*** Block opens ***

(** * excel_manager: a workbook facade over a spreadsheet engine

    Shallow embedding of [src/excel_manager.py] (class [ExcelManager]) and
    the properties its specification states.

    The facade is translated method by method.  The spreadsheet engine it
    delegates to (openpyxl) is an external library; it is modelled here by
    the part of its behaviour the facade calls into:
    - [Workbook()] makes a workbook with one sheet, titled "Sheet";
    - [ws.cell(row, column)] refuses a row or column below 1 and creates the
      cell when the grid has none at the coordinate; [ws[key]] reads the key
      with the engine's coordinate pattern and creates what it returns;
    - column letters run from "A" to "ZZZ" (1 to 18278), without regard to
      case.
    Two things are left to the engine as parameters (class [Engine]): which
    display formats it takes, and how it binds the title of a new sheet.

    Outside the model: the grid is unbounded (the file format's limits on
    rows and columns are not enforced); a value is stored as it is given;
    strings are byte strings; [save] and the status lines that [__init__]
    prints are left out.

    A computation is a function from the state of the mutated object to a
    result (a value or a raised exception) and the state it leaves, so that
    what a failing call has already changed stays visible. *)

From Stdlib Require Import ZArith String Ascii List Lia DecimalString.
From stdpp Require Import base tactics option list gmap strings.

Local Open Scope string_scope.
Local Open Scope Z_scope.

(** ** Python values and exceptions *)

(** The payloads a cell holds ([Any] in the source): the scalar variants the
    usage script stores.  The engine's own coercions of a bound value (string
    truncation, rejection of control characters) are outside this model:
    binding a value stores it as it is. *)
Inductive pyvalue :=
| PyNone
| PyBool (b : bool)
| PyInt (z : Z)
| PyStr (s : string).

(** [Union[int, str]]: a column given as a number or as letters. *)
Inductive column_arg :=
| ColInt (z : Z)
| ColStr (s : string).

(** Exception messages, kept structured: a constructor per message template
    of the source (first group) and per engine message (second group); an
    f-string that embeds [str(e)] keeps the inner message. *)
Inductive message :=
| SheetAlreadyExists (sheet_name : string)
| SheetDoesNotExist (sheet_name : string)
| InvalidColumnNumber (col_idx : Z)
| InvalidRowNumber (row : Z)
| InvalidColumnSpec (inner : message)
| InvalidCellReference (cell_reference : string) (inner : message)
| InvalidNumberFormat (number_format : string) (inner : message)
| RowNumbersBelowOne
| EndRowBeforeStartRow
| ColumnNumbersBelowOne
| EndColumnBeforeStartColumn
| InvalidRangeSpec (inner : message)
| FileLoadError (inner : message)
| NotAColumnName (col : string)
| InvalidColumnIndex (idx : Z)
| NotACoordinateOrRange (key : string)
| RowOrColumnBelowOne
| WorksheetDoesNotExist (key : string)
| TupleHasNoAttribute (attr : string)
| EngineMessage (text : string).

Inductive exn :=
| ValueError (m : message)
| KeyError (m : message)
| IndexError (m : message)
| AttributeError (m : message)
| Exception (m : message).

Definition str (e : exn) : message :=
  match e with
  | ValueError m | KeyError m | IndexError m | AttributeError m | Exception m => m
  end.

Inductive result (A : Type) :=
| Ok (a : A)
| Raise (e : exn).
Arguments Ok {A} a.
Arguments Raise {A} e.

(** The error taxonomy of the specification, read off the facade's message
    templates (every facade error is a Python [ValueError]; only the message
    tells the kinds apart). *)
Inductive error_kind :=
| DuplicateSheetError
| UnknownSheetError
| InvalidAddressError
| InvalidRangeError
| InvalidFormatError.

Definition classify (e : exn) : option error_kind :=
  match e with
  | ValueError (SheetAlreadyExists _) => Some DuplicateSheetError
  | ValueError (SheetDoesNotExist _) => Some UnknownSheetError
  | ValueError (InvalidColumnSpec _) => Some InvalidAddressError
  | ValueError (InvalidCellReference _ _) => Some InvalidAddressError
  | ValueError (InvalidRangeSpec _) => Some InvalidRangeError
  | ValueError (InvalidNumberFormat _ _) => Some InvalidFormatError
  | _ => None
  end.

(** ** State and exceptions

    A computation over a mutable object of type [S]: it returns or raises,
    and in both cases hands back the object as mutated so far (a Python
    exception does not undo earlier assignments). *)
Definition St (S A : Type) : Type := S → result A * S.

Global Instance St_ret {S} : MRet (St S) := λ A a s, (Ok a, s).
Global Instance St_bind {S} : MBind (St S) := λ A B f m s,
  match m s with
  | (Ok a, s') => f a s'
  | (Raise e, s') => (Raise e, s')
  end.

Global Instance St_fmap {S} : FMap (St S) := λ A B f m s,
  match m s with
  | (Ok a, s') => (Ok (f a), s')
  | (Raise e, s') => (Raise e, s')
  end.

Definition raise {S A} (e : exn) : St S A := λ s, (Raise e, s).
Definition gets {S A} (f : S → A) : St S A := λ s, (Ok (f s), s).
Definition modify {S} (f : S → S) : St S unit := λ s, (Ok tt, f s).
Definition lift {S A} (r : result A) : St S A := λ s, (r, s).

(** [try: body  except <kinds> as e: handler e]; [catches e] tells whether
    the clause applies. *)
Definition try_except {S A} (body : St S A) (catches : exn → bool)
    (handler : exn → St S A) : St S A := λ s,
  match body s with
  | (Ok a, s') => (Ok a, s')
  | (Raise e, s') => if catches e then handler e s' else (Raise e, s')
  end.

Definition is_ValueError (e : exn) : bool :=
  match e with ValueError _ => true | _ => false end.
Definition is_ValueError_or_KeyError (e : exn) : bool :=
  match e with ValueError _ | KeyError _ => true | _ => false end.

(** [for x in xs: body x] *)
Fixpoint for_each {S A} (xs : list A) (body : A → St S unit) : St S unit :=
  match xs with
  | [] => mret tt
  | x :: rest => body x ;; for_each rest body
  end.

(** A comprehension whose element expression has effects. *)
Fixpoint for_collect {S A B} (xs : list A) (body : A → St S B) : St S (list B) :=
  match xs with
  | [] => mret []
  | x :: rest => y ← body x; ys ← for_collect rest body; mret (y :: ys)
  end.

(** [enumerate(xs, start)] *)
Fixpoint enumerate {A} (xs : list A) (start : Z) : list (Z * A) :=
  match xs with
  | [] => []
  | x :: rest => (start, x) :: enumerate rest (start + 1)
  end.

(** [range(lo, hi + 1)] *)
Definition range_incl (lo hi : Z) : list Z := seqZ lo (hi + 1 - lo).

(** ** Engine: column letters

    [openpyxl.utils.column_index_from_string] and [get_column_letter].
    Strings are byte strings and [upper()] acts on the ASCII letters. *)

Definition code (ch : ascii) : Z := Z.of_N (N_of_ascii ch).

Definition is_upper (ch : ascii) : bool := (65 <=? code ch) && (code ch <=? 90).
Definition is_lower (ch : ascii) : bool := (97 <=? code ch) && (code ch <=? 122).
Definition is_letter (ch : ascii) : bool := is_upper ch || is_lower ch.
Definition is_digit (ch : ascii) : bool := (48 <=? code ch) && (code ch <=? 57).

Definition chr (n : Z) : ascii := ascii_of_N (Z.to_N n).

Definition upper_char (ch : ascii) : ascii :=
  if is_lower ch then chr (code ch - 32) else ch.

Definition upper (s : string) : list ascii :=
  upper_char <$> list_ascii_of_string s.

(** [ascii_uppercase.index(letter) + 1], [None] when the letter is absent. *)
Definition letter_pos (letter : ascii) : option Z :=
  if is_upper letter then Some (code letter - 64) else None.

Definition POWERS : list Z := [1; 26; 676].

(** The loop over [zip(reversed(col.upper()), POWERS)]; [None] stands for
    the [ValueError] raised at the first character that is not a letter. *)
Fixpoint index_loop (pairs : list (ascii * Z)) (idx : Z) : option Z :=
  match pairs with
  | [] => Some idx
  | (letter, power) :: rest =>
      match letter_pos letter with
      | None => None
      | Some pos => index_loop rest (idx + pos * power)
      end
  end.

Definition column_index_from_string (col : string) : result Z :=
  if 3 <? Z.of_nat (String.length col) then Raise (ValueError (NotAColumnName col))
  else match index_loop (zip (reverse (upper col)) POWERS) 0 with
       | None => Raise (ValueError (NotAColumnName col))
       | Some idx =>
           if (0 <? idx) && (idx <? 18279) then Ok idx
           else Raise (ValueError (NotAColumnName col))
       end.

(** The [while col_idx > 0] loop of [get_column_letter]; an index up to
    18278 needs at most three rounds. *)
Fixpoint letters_loop (rounds : nat) (col_idx : Z) (letters : list ascii) : list ascii :=
  match rounds with
  | O => letters
  | S rounds' =>
      if 0 <? col_idx then
        let q := col_idx / 26 in
        let remainder := col_idx mod 26 in
        if remainder =? 0
        then letters_loop rounds' (q - 1) (chr (26 + 64) :: letters)
        else letters_loop rounds' q (chr (remainder + 64) :: letters)
      else letters
  end.

Definition get_column_letter (idx : Z) : result string :=
  if (1 <=? idx) && (idx <=? 18278)
  then Ok (string_of_list_ascii (letters_loop 3 idx []))
  else Raise (ValueError (InvalidColumnIndex idx)).

(** Column numbering as the specification words it: base 26 over the
    letters, ['A'..'Z'] standing for [1..26]. *)
Definition letter_value (ch : ascii) : Z := code ch - 64.
Definition base26 (letters : list ascii) : Z :=
  fold_left (λ acc ch, acc * 26 + letter_value ch) letters 0.

(** ** Engine: cells, worksheets, workbooks *)

Inductive Side := NoSide | Thin.
Record Border := { b_left : Side; b_right : Side; b_top : Side; b_bottom : Side }.
Record Font := { bold : bool }.
Record PatternFill := { start_color : string; end_color : string; fill_type : string }.
Record Alignment := { horizontal : string }.

Record Cell := {
  value : pyvalue;
  number_format : string;
  border : Border;
  font : Font;
  fill : option PatternFill;
  alignment : option Alignment
}.

(** A cell the engine has just created. *)
Definition empty_cell : Cell :=
  {| value := PyNone; number_format := "General";
     border := {| b_left := NoSide; b_right := NoSide; b_top := NoSide; b_bottom := NoSide |};
     font := {| bold := false |}; fill := None; alignment := None |}.

Definition thin_border : Border :=
  {| b_left := Thin; b_right := Thin; b_top := Thin; b_bottom := Thin |}.

(** A sheet: its title, the sparse grid keyed by (row, column), and the
    column widths keyed by column letter. *)
Record Worksheet := {
  title : string;
  cells : gmap (Z * Z) Cell;
  column_dimensions : gmap string Z
}.

Definition new_worksheet (t : string) : Worksheet :=
  {| title := t; cells := ∅; column_dimensions := ∅ |}.

Definition with_cells (f : gmap (Z * Z) Cell → gmap (Z * Z) Cell) (ws : Worksheet) : Worksheet :=
  {| title := title ws; cells := f (cells ws); column_dimensions := column_dimensions ws |}.

(** Sheets in workbook order. *)
Abbreviation Workbook := (list Worksheet).

(** What the facade cannot know about the engine and the source leaves to
    it: which display formats the engine takes (the facade guards the
    assignment with [except ValueError]), and what title the engine gives a
    new sheet (it may refuse a title or adjust it). *)
Class Engine := {
  number_format_ok : string → bool;
  bind_title : list string → string → result string
}.

Global Instance result_ret : MRet result := λ A a, Ok a.
Global Instance result_bind : MBind result := λ A B f r,
  match r with Ok a => f a | Raise e => Raise e end.
Global Instance result_fmap : FMap result := λ A B f r,
  match r with Ok a => Ok (f a) | Raise e => Raise e end.

(** *** Cells of a sheet *)

(** [ws._get_cell(row, column)]: the cell at the coordinate, created empty
    when the grid has none there.  A cell object is referred to by its
    coordinate. *)
Definition _get_cell (row column : Z) : St Worksheet (Z * Z) := λ ws,
  match cells ws !! (row, column) with
  | Some _ => (Ok (row, column), ws)
  | None => (Ok (row, column), with_cells <[(row, column) := empty_cell]> ws)
  end.

(** [ws.cell(row=row, column=column)] *)
Definition ws_cell (row column : Z) : St Worksheet (Z * Z) :=
  if (row <? 1) || (column <? 1) then raise (ValueError RowOrColumnBelowOne)
  else _get_cell row column.

(** [cell.value], read on a cell object. *)
Definition cell_value (coord : Z * Z) (ws : Worksheet) : pyvalue :=
  match cells ws !! coord with
  | Some c => value c
  | None => PyNone
  end.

*** Block closes ***

— WORK INSTRUCTIONS —
For the material above, the answer must be only the number of lines holding the word "that".

— YOUR SOLUTION —
4